Inflacja w Argentynie powyżej 100%. Kraj może ponownie zbankrutować

1 rok temu

Nie tylko dla Europy, ale i dla całego świata szalejąca inflacja jest jednym z głównych problemów zaprzątających głowy polityków i ekonomistów. Z miesiąca na miesiąc ceny podstawowych artykułów spożywczych wprawiają wszystkich w osłupienie. Są jednak państwa, gdzie inflacja przekroczyła już 100%. Mowa o Argentynie, gdzie inflacja wynosi już blisko 103%.

Inflacja – Argentyna nowym liderem w grupie G20

Do tej pory niekwestionowanym liderem pod względem inflacji w grupie G20 była Turcja. Tamtejszemu rządowi udało się jednak w miarę opanować sytuację i inflacja pod koniec roku zaczęła hamować. Na ten moment inflacja w Turcji wynosi 55%. To wciąż bardzo dużo, ale nie tyle ile właśnie odnotowano w Argentynie. W ciągu ostatnich dwunastu miesięcy inflacja tego kraju wyniosła dokładnie 102,5%. Jest to wynik daleko od, jak się okazuje wyjątkowo optymistycznych, prognoz rządowych przewidujących, iż wskaźnik ten wyniesie około 60%. Dane podane przez krajowy urząd statystyczny INDEC dotyczące inflacji są najgorsze od 1991 roku. Takie wyniki zwiastują jedynie kolejne, dziesiąte już w historii, bankructwo Argentyny. Można odnieść wrażenie, iż dla tamtejszego społeczeństwa i jego klasy politycznej to rutyna, z którą się oswoili.

#DatoINDEC
Los precios al consumidor (#IPC) subieron 6,6% en febrero de 2023 respecto de enero y 102,5% interanual.
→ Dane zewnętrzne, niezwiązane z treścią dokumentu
Lemma scan_chunks_reads declared (pc : N → bytes) k n scan db :
  (∀ i, (N.of_nat k ≤ i < N.of_nat (k + n))%N →
     read_sealed_chunk now actor id i db = (Ok (pc i), db)) →
  scan_chunks now actor id declared (N.of_nat <$> seq k n) scan db
  = (scan_from declared (N.of_nat k) (pc <$> (N.of_nat <$> seq k n)) scan, db).
Proof.
  revert k scan. induction n as [|n IH]; intros k scan Hread; [done|].
  cbn [seq fmap list_fmap scan_chunks scan_from]. unfold st_bind, st_lift.
  rewrite Hread by lia. destruct (scan_chunk declared (N.of_nat k) (pc (N.of_nat k)) scan) as [s| |];
    simpl; [|done..]. rewrite IH by (intros; apply Hread; lia).
  by replace (N.of_nat k + 1)%N with (N.of_nat (S k)) by lia.
Qed.

Lemma classify_length first declared ct :
  classify first declared = Some ct → 1 ≤ length ct ≤ 127.
Proof.
  assert (∀ ct', detected_media_type first declared = Some ct' →
            (declared = lit "text/plain" ∨ declared = lit "text/csv") ∧ ct' = declared
            ∨ 1 ≤ length ct' ≤ 127) as Hd.
  { intros ct' Hd. unfold detected_media_type in Hd. cbv zeta in Hd.
    repeat match type of Hd with context [if ?b then _ else _] => destruct b end;
      try discriminate Hd; injection Hd as <-; (right; vm_compute; lia) || (left; done). }
  unfold classify. intros Hc. destruct (decide _) as [[->| ->]|Htext]; [simplify_eq; simpl; lia..|].
  destruct (detected_media_type first declared) as [k|] eqn:Ek; [|by repeat case_match].
  assert (ct = k) as -> by (repeat case_match; by simplify_eq).
  by destruct (Hd k eq_refl) as [[Ht _]|?]; [destruct Htext|].
Qed.

(** A sealed upload of [file]. *)
Definition uploaded (file : bytes) (db : MediaDb) (u : Upload) : Prop :=
  media_wf L db ∧ upload_visible self db now actor id u ∧ state u = Sealed
  ∧ expected_bytes u = N.of_nat (length file)
  ∧ file_chunks db id (next_chunk u) = pieces_of file.

Lemma upload_size_bounds db u :
  media_wf L db → media_uploads db !! id = Some u →
  (0 < expected_bytes u ≤ 1073741824)%N.
Proof.
  intros Hwf Hu. pose proof (ok_checks _ _ _ _ (wf_uploads _ _ Hwf _ _ Hu)) as Hck.
  unfold upload_checks in Hck. bool_facts. lia.
Qed.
Acumularon un alza de 13,1% en el primer bimestre https://t.co/nYndki01f9 pic.twitter.com/B98rPAl6dA

— INDEC Argentina (@INDECArgentina) March 14, 2023

Jaki plan ma rząd?

Zaskakiwać może fakt, iż Argentyna jest trzecią siłą gospodarczą w Ameryce Łacińskiej. To tylko pokazuje w jakiej ogólnej kondycji ekonomicznej znajduje się cały kontynent. Co interesujące dwucyfrowa inflacja w Argentynie notowana jest już od kilkunastu lat. Pandemia i wojna na Ukrainie to wydarzenia, które tylko nasiliły ten problem. Do tego dochodzi zjawisko suszy, które negatywnie wpływa na tamtejsze rolnictwo. Jak z tym wyzwaniem radzi sobie argentyński rząd? Przede wszystkim poprzez wprowadzenie kontroli cen podstawowych produktów spożywczych. W ramach programu „Prestos Justos” („Uczciwe ceny”) ceny około 1700 produktów mogą wzrosnąć maksymalnie o 3,2% miesięcznie. Poza tym władze wydają się mieć dosyć luźne podejście do problemu. Premier Argentyny Raquel Kismer de Olmos przed rozpoczęciem mundialu w Katarze powiedziała: „Kontynuujmy pracę z inflacją, ale najpierw pozwólmy wygrać Argentynie”.